Task statement →
Would you copy each line of the records that includes the word "rawDevice"?

(Saved data entries)
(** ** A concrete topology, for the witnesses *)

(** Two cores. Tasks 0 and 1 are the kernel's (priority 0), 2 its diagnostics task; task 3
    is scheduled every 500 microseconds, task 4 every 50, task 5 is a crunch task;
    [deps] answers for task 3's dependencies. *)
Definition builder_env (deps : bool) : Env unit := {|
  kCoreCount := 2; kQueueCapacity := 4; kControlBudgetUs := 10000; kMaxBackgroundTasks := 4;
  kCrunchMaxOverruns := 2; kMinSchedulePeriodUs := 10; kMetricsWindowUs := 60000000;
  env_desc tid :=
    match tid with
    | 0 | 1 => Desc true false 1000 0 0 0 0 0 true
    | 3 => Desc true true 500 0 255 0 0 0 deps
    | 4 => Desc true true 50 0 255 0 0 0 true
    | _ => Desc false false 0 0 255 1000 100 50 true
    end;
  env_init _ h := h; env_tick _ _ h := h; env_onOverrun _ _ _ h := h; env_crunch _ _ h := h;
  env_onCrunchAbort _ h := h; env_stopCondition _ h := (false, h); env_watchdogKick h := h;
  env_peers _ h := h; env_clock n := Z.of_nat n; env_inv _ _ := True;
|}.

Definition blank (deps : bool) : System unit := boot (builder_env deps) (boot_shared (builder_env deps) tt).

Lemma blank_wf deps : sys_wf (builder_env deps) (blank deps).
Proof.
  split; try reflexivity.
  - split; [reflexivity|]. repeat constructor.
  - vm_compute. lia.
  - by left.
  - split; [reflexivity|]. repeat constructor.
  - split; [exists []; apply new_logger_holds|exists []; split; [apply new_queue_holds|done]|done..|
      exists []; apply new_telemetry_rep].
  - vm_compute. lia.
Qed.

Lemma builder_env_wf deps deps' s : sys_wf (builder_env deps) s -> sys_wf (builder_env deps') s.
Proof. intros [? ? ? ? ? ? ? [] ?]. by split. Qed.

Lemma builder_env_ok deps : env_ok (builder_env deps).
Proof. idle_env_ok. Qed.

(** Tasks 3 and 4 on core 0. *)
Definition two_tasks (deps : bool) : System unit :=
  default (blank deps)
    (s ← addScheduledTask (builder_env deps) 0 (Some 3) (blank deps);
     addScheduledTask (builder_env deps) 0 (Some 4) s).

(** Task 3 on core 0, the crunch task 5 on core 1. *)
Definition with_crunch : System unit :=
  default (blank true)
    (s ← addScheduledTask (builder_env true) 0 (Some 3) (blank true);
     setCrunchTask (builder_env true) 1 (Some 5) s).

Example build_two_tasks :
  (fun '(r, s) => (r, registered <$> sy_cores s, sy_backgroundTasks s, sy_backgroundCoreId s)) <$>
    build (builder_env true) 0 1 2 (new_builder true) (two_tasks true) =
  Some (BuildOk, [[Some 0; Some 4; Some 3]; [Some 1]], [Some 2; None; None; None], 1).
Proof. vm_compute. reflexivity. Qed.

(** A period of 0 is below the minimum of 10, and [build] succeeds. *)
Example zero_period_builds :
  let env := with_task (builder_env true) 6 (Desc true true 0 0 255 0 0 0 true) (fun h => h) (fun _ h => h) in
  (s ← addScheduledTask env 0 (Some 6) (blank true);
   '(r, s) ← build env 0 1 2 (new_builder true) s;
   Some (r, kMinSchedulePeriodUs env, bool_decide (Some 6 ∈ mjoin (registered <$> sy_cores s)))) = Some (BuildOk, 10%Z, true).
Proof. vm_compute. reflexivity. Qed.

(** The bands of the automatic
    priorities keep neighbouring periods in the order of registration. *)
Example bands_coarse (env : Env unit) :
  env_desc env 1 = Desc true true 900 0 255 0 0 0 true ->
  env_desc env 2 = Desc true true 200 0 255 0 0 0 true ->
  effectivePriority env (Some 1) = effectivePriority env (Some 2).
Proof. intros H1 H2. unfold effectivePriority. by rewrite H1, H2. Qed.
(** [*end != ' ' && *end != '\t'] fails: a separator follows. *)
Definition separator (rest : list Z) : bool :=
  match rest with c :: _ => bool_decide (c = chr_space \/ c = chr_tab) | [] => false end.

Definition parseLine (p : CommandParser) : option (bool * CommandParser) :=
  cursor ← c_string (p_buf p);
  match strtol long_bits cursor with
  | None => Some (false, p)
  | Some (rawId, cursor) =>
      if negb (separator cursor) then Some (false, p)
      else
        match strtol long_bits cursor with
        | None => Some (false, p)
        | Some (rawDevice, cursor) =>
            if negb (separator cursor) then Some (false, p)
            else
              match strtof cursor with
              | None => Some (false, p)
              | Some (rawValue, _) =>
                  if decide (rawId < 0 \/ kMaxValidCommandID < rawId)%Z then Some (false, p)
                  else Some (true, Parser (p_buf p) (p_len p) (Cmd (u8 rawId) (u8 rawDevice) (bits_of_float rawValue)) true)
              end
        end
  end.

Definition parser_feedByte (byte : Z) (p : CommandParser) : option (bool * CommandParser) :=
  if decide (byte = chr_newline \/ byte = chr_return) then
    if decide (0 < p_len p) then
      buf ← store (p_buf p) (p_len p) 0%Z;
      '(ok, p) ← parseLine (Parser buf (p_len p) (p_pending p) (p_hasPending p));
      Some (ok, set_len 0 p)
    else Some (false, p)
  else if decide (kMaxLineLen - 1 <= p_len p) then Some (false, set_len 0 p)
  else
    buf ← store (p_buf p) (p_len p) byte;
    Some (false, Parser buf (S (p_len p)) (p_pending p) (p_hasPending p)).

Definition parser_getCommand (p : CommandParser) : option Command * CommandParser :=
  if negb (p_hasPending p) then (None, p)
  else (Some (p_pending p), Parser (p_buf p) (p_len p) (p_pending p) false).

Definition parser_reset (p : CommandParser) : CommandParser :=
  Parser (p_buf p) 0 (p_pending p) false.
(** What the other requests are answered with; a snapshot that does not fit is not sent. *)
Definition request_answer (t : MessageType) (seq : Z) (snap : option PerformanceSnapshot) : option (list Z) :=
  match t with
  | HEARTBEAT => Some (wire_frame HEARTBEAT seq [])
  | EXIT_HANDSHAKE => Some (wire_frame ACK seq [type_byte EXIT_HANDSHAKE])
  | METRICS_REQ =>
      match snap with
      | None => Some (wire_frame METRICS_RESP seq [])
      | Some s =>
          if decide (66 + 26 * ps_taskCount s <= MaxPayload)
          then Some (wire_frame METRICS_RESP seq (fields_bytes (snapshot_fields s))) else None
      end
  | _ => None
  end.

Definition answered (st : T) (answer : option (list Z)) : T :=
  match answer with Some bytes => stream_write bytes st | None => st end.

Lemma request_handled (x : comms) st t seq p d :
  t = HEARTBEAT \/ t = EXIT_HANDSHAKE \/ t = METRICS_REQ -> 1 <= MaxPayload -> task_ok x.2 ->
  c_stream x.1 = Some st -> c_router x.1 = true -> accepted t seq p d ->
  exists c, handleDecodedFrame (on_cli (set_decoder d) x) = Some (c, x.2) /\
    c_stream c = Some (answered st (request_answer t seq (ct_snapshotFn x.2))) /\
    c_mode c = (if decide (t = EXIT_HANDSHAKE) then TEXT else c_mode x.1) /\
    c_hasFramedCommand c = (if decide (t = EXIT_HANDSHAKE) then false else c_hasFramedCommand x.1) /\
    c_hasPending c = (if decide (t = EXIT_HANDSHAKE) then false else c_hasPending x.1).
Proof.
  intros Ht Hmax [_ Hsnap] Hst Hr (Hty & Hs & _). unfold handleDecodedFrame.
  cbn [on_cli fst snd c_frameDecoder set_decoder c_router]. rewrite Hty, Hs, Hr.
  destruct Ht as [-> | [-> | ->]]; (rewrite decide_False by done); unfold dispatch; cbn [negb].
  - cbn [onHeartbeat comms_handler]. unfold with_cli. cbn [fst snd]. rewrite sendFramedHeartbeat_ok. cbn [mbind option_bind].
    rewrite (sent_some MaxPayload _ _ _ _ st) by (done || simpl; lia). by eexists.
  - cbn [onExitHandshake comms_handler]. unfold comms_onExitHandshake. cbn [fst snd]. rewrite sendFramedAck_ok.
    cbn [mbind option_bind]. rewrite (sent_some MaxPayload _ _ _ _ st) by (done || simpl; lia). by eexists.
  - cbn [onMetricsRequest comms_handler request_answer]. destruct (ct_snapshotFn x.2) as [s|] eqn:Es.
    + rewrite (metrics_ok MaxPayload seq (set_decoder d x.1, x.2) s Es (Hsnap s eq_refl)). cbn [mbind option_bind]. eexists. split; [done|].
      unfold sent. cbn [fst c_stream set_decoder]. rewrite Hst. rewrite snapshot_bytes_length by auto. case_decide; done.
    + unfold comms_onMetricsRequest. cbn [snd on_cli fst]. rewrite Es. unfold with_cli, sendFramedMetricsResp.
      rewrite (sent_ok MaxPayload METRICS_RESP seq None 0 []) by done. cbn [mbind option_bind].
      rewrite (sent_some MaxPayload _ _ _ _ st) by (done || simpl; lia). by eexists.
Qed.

Answer space →
        | Some (rawDevice, cursor) =>
                  else Some (true, Parser (p_buf p) (p_len p) (Cmd (u8 rawId) (u8 rawDevice) (bits_of_float rawValue)) true)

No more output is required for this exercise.